* ASSIGNED TASK
What is needed is an exact copy of the lines in the listing below, from the one with "out_store : sinkStore;" up to and including the one with "let '(dec, pool)", with no other lines.
= Beginning of Section =
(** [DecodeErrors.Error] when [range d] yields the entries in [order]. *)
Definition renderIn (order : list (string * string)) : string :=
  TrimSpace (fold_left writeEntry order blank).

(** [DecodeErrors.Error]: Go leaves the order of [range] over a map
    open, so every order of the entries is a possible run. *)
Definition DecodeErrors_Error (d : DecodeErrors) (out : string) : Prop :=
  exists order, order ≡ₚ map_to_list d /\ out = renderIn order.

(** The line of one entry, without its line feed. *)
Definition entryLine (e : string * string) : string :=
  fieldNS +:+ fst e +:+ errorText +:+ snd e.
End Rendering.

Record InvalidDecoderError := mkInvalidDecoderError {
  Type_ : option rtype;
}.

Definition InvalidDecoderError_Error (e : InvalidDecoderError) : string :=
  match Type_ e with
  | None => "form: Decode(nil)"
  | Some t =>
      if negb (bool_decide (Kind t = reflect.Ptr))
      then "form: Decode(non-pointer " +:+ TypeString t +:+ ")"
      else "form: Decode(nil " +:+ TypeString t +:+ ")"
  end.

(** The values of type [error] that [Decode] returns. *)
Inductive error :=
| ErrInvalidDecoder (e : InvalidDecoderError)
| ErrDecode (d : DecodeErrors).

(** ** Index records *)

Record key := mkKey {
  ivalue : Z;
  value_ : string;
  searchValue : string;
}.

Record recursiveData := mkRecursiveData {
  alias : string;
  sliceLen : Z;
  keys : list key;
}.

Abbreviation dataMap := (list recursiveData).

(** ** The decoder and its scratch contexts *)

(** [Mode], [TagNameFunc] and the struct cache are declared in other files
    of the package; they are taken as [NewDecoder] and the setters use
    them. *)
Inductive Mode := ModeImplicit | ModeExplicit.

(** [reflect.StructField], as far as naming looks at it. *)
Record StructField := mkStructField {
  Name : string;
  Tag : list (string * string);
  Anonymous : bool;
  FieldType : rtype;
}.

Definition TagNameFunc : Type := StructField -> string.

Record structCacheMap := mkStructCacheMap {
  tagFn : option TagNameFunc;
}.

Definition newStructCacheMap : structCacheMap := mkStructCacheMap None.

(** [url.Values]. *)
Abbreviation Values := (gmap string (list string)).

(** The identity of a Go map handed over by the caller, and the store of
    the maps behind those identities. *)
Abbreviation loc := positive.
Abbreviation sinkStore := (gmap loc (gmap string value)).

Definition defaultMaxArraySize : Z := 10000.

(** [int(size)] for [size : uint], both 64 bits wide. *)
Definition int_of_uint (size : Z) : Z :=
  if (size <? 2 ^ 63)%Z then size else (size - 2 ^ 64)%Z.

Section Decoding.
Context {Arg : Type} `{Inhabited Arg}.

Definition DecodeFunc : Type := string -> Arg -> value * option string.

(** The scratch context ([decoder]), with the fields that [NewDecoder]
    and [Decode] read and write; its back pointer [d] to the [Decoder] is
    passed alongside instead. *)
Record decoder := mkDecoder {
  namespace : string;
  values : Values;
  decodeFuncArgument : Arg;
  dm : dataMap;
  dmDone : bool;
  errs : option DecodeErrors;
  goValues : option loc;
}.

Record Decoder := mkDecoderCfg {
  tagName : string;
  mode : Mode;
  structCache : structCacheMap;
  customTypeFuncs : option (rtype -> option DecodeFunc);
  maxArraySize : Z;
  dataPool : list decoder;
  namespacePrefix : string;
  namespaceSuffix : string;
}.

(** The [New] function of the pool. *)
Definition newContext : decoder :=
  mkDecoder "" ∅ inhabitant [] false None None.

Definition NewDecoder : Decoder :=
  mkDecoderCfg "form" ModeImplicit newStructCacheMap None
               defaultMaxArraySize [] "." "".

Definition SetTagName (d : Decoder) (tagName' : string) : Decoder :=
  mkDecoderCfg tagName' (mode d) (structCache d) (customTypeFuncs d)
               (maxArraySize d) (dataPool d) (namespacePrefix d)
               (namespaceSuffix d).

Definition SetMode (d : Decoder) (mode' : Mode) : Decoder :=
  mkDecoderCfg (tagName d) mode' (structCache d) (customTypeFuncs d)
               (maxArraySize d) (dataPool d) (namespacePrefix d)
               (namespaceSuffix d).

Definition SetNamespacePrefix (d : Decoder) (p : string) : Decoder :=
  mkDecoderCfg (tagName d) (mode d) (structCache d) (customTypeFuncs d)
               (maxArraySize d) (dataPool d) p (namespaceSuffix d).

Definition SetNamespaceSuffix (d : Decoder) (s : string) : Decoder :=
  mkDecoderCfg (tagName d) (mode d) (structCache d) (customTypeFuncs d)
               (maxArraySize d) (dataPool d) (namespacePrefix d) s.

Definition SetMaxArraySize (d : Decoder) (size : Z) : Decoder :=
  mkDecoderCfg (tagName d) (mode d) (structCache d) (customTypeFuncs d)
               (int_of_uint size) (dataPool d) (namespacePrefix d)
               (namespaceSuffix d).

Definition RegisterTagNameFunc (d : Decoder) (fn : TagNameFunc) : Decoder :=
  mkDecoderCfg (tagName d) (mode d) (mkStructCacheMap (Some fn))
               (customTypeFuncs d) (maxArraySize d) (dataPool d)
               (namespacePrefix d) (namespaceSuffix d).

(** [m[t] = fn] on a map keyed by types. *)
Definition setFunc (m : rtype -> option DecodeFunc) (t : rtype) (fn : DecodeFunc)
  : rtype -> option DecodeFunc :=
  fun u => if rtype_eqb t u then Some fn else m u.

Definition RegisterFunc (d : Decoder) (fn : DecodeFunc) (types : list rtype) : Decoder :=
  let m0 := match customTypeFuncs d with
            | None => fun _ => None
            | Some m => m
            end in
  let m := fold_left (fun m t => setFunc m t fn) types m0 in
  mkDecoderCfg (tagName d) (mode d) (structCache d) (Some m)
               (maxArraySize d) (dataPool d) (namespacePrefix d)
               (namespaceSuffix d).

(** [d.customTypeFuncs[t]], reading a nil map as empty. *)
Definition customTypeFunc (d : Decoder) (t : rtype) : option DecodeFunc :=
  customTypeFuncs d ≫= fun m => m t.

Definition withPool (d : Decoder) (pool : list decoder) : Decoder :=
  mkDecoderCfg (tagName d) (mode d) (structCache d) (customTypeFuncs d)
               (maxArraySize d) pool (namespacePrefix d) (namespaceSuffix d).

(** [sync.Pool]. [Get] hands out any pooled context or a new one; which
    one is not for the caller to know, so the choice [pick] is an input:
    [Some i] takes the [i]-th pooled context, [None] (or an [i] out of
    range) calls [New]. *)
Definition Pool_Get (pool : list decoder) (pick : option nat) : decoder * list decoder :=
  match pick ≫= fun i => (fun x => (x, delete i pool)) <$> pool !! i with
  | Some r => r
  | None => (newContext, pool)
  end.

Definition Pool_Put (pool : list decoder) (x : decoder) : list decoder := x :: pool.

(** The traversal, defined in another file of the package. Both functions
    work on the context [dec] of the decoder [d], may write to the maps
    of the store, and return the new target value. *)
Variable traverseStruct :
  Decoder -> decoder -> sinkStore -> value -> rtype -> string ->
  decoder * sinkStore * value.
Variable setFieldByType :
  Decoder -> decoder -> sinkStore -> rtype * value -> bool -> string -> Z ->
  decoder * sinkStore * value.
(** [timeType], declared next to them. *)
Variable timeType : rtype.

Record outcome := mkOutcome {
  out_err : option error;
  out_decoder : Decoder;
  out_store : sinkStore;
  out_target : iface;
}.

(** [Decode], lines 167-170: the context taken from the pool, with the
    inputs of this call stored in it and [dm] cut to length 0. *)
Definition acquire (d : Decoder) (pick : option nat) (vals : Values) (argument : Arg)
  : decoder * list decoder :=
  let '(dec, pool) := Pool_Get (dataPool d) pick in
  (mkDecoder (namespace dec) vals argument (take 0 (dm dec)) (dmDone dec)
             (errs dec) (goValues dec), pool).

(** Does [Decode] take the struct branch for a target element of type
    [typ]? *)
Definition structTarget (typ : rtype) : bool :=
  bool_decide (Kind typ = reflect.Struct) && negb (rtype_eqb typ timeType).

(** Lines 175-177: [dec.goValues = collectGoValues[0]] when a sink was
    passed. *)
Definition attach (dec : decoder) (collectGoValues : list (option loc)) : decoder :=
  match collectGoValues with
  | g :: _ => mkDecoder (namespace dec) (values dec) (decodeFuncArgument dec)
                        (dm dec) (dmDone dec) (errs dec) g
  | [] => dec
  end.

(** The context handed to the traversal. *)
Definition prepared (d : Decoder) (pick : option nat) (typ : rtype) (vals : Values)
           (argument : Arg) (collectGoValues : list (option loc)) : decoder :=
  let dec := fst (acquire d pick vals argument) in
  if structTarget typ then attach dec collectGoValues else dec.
= End of Section =
= Beginning of Section =
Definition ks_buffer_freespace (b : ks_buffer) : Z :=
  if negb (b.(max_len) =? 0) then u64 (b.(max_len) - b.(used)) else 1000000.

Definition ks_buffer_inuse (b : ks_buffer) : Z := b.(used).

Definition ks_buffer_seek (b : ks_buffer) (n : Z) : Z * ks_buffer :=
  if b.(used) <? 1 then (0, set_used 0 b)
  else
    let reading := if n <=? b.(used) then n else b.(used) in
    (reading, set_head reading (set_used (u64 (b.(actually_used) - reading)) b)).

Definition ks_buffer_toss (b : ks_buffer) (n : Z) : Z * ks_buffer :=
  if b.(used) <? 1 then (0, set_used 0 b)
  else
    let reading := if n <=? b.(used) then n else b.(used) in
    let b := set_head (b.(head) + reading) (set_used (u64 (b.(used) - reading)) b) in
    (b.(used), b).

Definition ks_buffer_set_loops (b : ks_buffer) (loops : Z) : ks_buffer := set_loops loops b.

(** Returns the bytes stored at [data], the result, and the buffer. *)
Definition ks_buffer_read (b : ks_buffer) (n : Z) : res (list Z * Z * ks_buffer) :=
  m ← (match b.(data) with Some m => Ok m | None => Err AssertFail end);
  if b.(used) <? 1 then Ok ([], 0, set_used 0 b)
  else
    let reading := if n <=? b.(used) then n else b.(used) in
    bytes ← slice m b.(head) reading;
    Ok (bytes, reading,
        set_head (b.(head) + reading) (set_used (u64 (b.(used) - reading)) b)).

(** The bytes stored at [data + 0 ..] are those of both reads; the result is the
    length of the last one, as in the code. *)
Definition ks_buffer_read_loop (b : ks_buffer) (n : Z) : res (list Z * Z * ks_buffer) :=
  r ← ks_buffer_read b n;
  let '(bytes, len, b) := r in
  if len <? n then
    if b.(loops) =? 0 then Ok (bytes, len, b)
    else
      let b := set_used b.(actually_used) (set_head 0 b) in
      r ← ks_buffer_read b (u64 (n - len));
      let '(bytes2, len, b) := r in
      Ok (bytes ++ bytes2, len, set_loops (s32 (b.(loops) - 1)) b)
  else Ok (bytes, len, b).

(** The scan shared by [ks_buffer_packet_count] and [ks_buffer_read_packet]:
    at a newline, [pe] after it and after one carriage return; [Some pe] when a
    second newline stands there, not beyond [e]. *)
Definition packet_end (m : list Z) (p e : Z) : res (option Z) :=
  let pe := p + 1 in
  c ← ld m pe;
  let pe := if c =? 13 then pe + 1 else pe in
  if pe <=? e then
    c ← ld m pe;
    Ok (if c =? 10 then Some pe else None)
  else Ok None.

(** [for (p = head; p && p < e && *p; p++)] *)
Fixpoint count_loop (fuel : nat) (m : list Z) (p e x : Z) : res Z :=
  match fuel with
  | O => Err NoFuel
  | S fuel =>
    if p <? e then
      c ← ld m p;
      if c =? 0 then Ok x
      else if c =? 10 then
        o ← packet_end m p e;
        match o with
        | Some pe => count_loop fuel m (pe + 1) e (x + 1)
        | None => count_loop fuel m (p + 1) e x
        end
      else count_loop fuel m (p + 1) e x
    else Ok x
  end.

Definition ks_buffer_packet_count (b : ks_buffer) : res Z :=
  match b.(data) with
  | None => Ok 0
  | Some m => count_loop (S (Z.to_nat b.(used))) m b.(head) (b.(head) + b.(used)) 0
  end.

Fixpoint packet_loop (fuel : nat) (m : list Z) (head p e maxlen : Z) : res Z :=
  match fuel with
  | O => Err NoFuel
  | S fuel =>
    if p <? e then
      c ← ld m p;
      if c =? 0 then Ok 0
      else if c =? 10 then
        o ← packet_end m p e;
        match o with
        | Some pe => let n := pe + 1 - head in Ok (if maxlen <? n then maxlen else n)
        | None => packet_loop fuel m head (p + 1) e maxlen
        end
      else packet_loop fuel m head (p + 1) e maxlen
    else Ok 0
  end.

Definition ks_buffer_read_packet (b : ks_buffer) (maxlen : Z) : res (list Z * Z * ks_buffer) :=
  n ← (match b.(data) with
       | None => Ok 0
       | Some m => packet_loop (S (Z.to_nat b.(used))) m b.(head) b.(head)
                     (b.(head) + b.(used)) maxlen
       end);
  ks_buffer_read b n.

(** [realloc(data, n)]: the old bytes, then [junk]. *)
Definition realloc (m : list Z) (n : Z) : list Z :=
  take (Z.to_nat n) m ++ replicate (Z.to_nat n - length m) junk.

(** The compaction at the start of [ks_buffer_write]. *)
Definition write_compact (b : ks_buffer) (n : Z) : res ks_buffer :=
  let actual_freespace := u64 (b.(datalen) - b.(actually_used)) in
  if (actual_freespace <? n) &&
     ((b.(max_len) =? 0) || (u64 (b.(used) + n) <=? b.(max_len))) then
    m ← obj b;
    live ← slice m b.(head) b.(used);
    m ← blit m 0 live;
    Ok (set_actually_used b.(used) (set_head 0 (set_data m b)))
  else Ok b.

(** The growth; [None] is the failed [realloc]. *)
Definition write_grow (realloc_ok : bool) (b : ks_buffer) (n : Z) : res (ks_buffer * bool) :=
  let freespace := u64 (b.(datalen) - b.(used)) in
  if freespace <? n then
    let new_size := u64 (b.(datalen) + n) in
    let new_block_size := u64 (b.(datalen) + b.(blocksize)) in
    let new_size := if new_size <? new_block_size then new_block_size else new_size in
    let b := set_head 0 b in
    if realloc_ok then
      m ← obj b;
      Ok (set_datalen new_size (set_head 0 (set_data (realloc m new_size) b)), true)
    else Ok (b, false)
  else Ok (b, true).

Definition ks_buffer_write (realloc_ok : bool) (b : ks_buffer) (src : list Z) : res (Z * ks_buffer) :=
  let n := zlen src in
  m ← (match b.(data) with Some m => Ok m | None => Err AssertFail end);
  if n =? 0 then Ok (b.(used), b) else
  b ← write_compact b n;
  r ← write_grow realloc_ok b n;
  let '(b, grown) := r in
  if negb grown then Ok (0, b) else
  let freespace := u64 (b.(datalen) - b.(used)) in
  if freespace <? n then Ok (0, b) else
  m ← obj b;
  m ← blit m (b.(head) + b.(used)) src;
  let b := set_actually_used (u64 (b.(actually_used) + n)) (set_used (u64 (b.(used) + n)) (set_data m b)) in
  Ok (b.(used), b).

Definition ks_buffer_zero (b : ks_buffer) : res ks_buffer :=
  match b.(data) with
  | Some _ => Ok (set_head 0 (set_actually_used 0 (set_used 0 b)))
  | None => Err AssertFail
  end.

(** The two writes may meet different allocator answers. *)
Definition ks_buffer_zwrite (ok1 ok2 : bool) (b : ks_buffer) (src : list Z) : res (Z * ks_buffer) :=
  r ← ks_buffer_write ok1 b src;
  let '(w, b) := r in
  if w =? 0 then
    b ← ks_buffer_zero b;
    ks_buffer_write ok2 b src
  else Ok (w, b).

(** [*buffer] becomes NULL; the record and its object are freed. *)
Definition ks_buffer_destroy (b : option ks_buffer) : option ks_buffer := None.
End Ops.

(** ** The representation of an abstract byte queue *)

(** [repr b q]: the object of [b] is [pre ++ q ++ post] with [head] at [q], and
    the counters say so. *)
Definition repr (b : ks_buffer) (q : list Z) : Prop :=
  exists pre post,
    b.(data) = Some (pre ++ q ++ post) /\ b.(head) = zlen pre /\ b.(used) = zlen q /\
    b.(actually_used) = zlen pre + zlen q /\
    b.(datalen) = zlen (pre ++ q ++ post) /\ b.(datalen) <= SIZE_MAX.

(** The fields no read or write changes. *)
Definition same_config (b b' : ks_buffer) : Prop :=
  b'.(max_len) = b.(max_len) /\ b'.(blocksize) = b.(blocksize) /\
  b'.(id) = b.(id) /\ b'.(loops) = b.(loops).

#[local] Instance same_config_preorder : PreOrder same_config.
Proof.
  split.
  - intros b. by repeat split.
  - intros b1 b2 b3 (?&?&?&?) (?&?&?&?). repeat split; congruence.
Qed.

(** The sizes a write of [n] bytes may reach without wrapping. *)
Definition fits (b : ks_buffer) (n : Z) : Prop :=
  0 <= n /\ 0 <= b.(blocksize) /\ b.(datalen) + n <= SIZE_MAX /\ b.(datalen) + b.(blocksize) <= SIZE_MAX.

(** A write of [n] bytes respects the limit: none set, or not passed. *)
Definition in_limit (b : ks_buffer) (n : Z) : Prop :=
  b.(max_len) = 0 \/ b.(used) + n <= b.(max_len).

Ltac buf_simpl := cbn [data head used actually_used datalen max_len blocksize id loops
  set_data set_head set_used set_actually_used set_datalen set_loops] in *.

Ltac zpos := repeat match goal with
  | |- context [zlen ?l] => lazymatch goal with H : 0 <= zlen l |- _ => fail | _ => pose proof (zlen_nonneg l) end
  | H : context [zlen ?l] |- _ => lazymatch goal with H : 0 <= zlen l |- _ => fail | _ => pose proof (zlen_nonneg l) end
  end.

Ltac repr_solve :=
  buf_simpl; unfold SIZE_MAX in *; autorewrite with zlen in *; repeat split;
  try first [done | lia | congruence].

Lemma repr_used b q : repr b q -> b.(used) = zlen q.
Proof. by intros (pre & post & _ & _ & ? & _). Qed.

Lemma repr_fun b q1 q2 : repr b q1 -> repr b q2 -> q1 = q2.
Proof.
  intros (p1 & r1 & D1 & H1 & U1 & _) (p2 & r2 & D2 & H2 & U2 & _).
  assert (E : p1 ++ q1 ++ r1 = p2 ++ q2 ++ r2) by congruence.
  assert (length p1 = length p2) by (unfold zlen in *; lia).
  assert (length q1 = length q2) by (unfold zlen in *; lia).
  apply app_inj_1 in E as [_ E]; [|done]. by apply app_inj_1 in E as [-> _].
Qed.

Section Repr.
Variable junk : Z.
= End of Section =
* FINISHED EXERCISE
  out_store : sinkStore;
  out_target : iface;
}.

(** [Decode], lines 167-170: the context taken from the pool, with the
    inputs of this call stored in it and [dm] cut to length 0. *)
Definition acquire (d : Decoder) (pick : option nat) (vals : Values) (argument : Arg)
  : decoder * list decoder :=
  let '(dec, pool) := Pool_Get (dataPool d) pick in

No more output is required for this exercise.